Analyses by Bloomberg Economics suggest that to balance its budget, which encompasses domestic expenditure by its sovereign wealth fund, Saudi Arabia requires oil to be priced at approximately $108 per barrel. Current benchmarks for crude oil in London hover near $83 a barrel.
Concurrently, Saudi Arabia has postponed certain projects within its economic transformation agenda beyond 2030 and moderated its aspirations for Neom. The nation has witnessed three consecutive quarters of economic decline, accompanied by six quarters of budget deficits.
The first quarter recorded a 14% drop in Aramco’s net income, totaling $27.3 billion, a decrease from the previous year. The company’s free cash flow, the net of operational cash flow and capital expenditures, amounted to $22.8 billion during this period, which was below the total dividend commitments. Nonetheless, Aramco’s stock prices remained stable in Riyadh.
Analysts from Morgan Stanley, including Martijn Rats, observed that the cash flow exceeded their projections, largely due to lower-than-anticipated capital expenditures. Aramco reported a capital spend of $10.8 billion in the quarter, against a projected annual spend of $48 billion to $58 billion. This figure is expected to rise throughout the decade as Aramco advances on significant endeavors such as the Jafurah gas development aimed at augmenting the supply of fuel for power generation and industrial use.
Despite these financial dynamics, Saudi Arabia is revisiting plans to offer additional shares of Aramco to the market, potentially generating billions in revenue. Investors, having previously expressed reservations about the kingdom’s valuation expectations and the yields compared to industry counterparts during Aramco’s 2019 initial public offering, will continue to monitor the Saudi economy and oil production levels closely.

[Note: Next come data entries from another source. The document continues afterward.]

(* ===== verification/Rest.v ===== *)
(** * Resources over HTTP

    Models [pkg/core/resources/model/rest]: the JSON documents of resources and
    of lists of resources, the paths they live under, and the conversion from
    resources; [pkg/api-server/definitions]: the resources the API server
    offers; and [pkg/core/rest/errors/types]: the document of an error. *)

From S2P Require Import Prelude GoStd Dataplane Resources Store Json GoTime.
Local Open Scope string_scope.
Local Open Scope list_scope.
Local Open Scope Z_scope.

(** ** resource.go *)

Record RestMeta : Type := mkRestMeta {
  rm_Type : string;
  rm_Mesh : string; (* omitted when empty *)
  rm_Name : string;
  rm_CreationTime : Z;
  rm_ModificationTime : Z;
}.
#[global] Instance RestMeta_eq_dec : EqDecision RestMeta.
Proof. solve_decision. Defined.

(** [rest.ResourceMeta{}]. *)
Definition emptyRestMeta : RestMeta := mkRestMeta "" "" "" zeroTime zeroTime.

(** The spec is an interface; nil is [None]. *)
Record RestResource : Type := mkRestResource { rr_Meta : RestMeta; rr_Spec : option ResourceSpec }.

Record RestResourceList : Type := mkRestList { rl_Items : list RestResource; rl_Next : option string }.
Lemma inbound_steps_headless pod g svc ports ifaces :
  rfoldl (inbound_step pod g svc) ifaces ports = Err (headless svc)
  ∨ (∀ sp, sp ∈ ports → is_Some (matched_port pod sp) → is_Some (parse_ip (svc_ClusterIP svc))).
Proof.
  revert ifaces; induction ports as [|sp ports IH]; intros ifaces; simpl; [right; by intros sp ?%elem_of_nil|].
  unfold inbound_step at 1. destruct (matched_port pod sp) as [port|] eqn:E; simpl.
  - destruct (parse_ip (svc_ClusterIP svc)) as [ip|]; simpl; [right; eauto|by left].
  - destruct (IH ifaces) as [->|H]; [by left|right]. intros sp' [->|?]%elem_of_cons; [by rewrite E; intros []|eauto].
Qed.

Lemma InboundInterfacesFor_addressed pod services g :
  (∀ svc, svc ∈ services → addressed pod svc) →
  InboundInterfacesFor pod services g
  = if Nat.eqb (length (inbounds_of pod g services)) 0 then Err (no_service services)
    else Ok (inbounds_of pod g services).
Proof.
  intros Haddr. unfold InboundInterfacesFor.
  assert (∀ l ifaces, (∀ svc, svc ∈ l → addressed pod svc) →
    rfoldl (λ ifaces svc, rfoldl (inbound_step pod g svc) ifaces (svc_Ports svc)) ifaces l
    = Ok (ifaces ++ inbounds_of pod g l)) as ->; [|done|done].
  induction l as [|svc l IH]; intros ifaces Hl; simpl; [by rewrite app_nil_r|].
  rewrite inbound_steps by (apply Hl; constructor). cbn [rbind].
  rewrite IH by (intros ? ?; apply Hl; by constructor). by rewrite <- app_assoc.
Qed.

Lemma InboundInterfacesFor_headless pod services g :
  (∃ svc, svc ∈ services ∧ InboundInterfacesFor pod services g = Err (headless svc))
  ∨ (∀ svc, svc ∈ services → addressed pod svc).
Proof.
  unfold InboundInterfacesFor.
  assert (∀ l ifaces,
    (∃ svc, svc ∈ l ∧ rfoldl (λ ifaces svc, rfoldl (inbound_step pod g svc) ifaces (svc_Ports svc)) ifaces l = Err (headless svc))
    ∨ (∀ svc, svc ∈ l → addressed pod svc)) as H.
  { induction l as [|svc l IH]; intros ifaces; simpl; [right; by intros svc ?%elem_of_nil|].
    destruct (inbound_steps_headless pod g svc (svc_Ports svc) ifaces) as [->|Hs].
    { left. exists svc. split; [constructor|done]. }
    rewrite (inbound_steps pod g svc _ _ Hs). cbn [rbind].
    destruct (IH (ifaces ++ omap (inbound_of pod g svc) (svc_Ports svc))) as [(svc' & Hl & ->)|Hl].
    { left. exists svc'. split; [by constructor|done]. }
    right. intros svc' [->|?]%elem_of_cons; [exact Hs|auto]. }
  destruct (H services []) as [(svc & Hl & ->)|Hl]; [left; eauto|by right].
Qed.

The kingdom plays a leading role in the Organization of Petroleum Exporting Countries (OPEC) and its allies, advocating production limitations to avert excess supply and bolster prices. The consortium is set to convene on June 1 to deliberate on the extension of the current production restrictions into the latter half of the year. A consensus among traders and analysts surveyed by Bloomberg anticipates the extension of these curbs, possibly until the end of 2024.